━━━ Data for review ━━━

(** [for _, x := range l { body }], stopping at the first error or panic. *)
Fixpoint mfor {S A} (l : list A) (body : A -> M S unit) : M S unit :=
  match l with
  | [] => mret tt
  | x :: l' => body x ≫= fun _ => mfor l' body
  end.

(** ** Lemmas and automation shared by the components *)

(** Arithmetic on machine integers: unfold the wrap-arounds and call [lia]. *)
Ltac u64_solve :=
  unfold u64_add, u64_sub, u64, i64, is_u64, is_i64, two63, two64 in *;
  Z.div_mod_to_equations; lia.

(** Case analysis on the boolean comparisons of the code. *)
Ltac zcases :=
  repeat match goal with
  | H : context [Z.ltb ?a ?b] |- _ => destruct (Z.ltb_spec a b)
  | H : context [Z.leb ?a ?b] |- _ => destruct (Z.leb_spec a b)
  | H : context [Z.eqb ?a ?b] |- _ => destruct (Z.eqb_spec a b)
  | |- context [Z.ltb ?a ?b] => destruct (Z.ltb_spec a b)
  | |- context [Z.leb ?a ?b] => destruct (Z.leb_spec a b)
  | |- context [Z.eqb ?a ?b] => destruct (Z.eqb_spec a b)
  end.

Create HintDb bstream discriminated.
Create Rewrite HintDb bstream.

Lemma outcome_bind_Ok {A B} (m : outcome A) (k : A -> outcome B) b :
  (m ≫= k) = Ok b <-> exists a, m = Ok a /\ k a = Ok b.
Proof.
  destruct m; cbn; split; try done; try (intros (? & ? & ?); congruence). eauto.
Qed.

━━━

From the data above, return every line from the line that has "[Z.leb ?a ?b] => destruct (Z.leb_spec a b)" up to and including the line that has "(m : outcome", exactly.

  | |- context [Z.leb ?a ?b] => destruct (Z.leb_spec a b)
  | |- context [Z.eqb ?a ?b] => destruct (Z.eqb_spec a b)
  end.

Create HintDb bstream discriminated.
Create Rewrite HintDb bstream.

Lemma outcome_bind_Ok {A B} (m : outcome A) (k : A -> outcome B) b :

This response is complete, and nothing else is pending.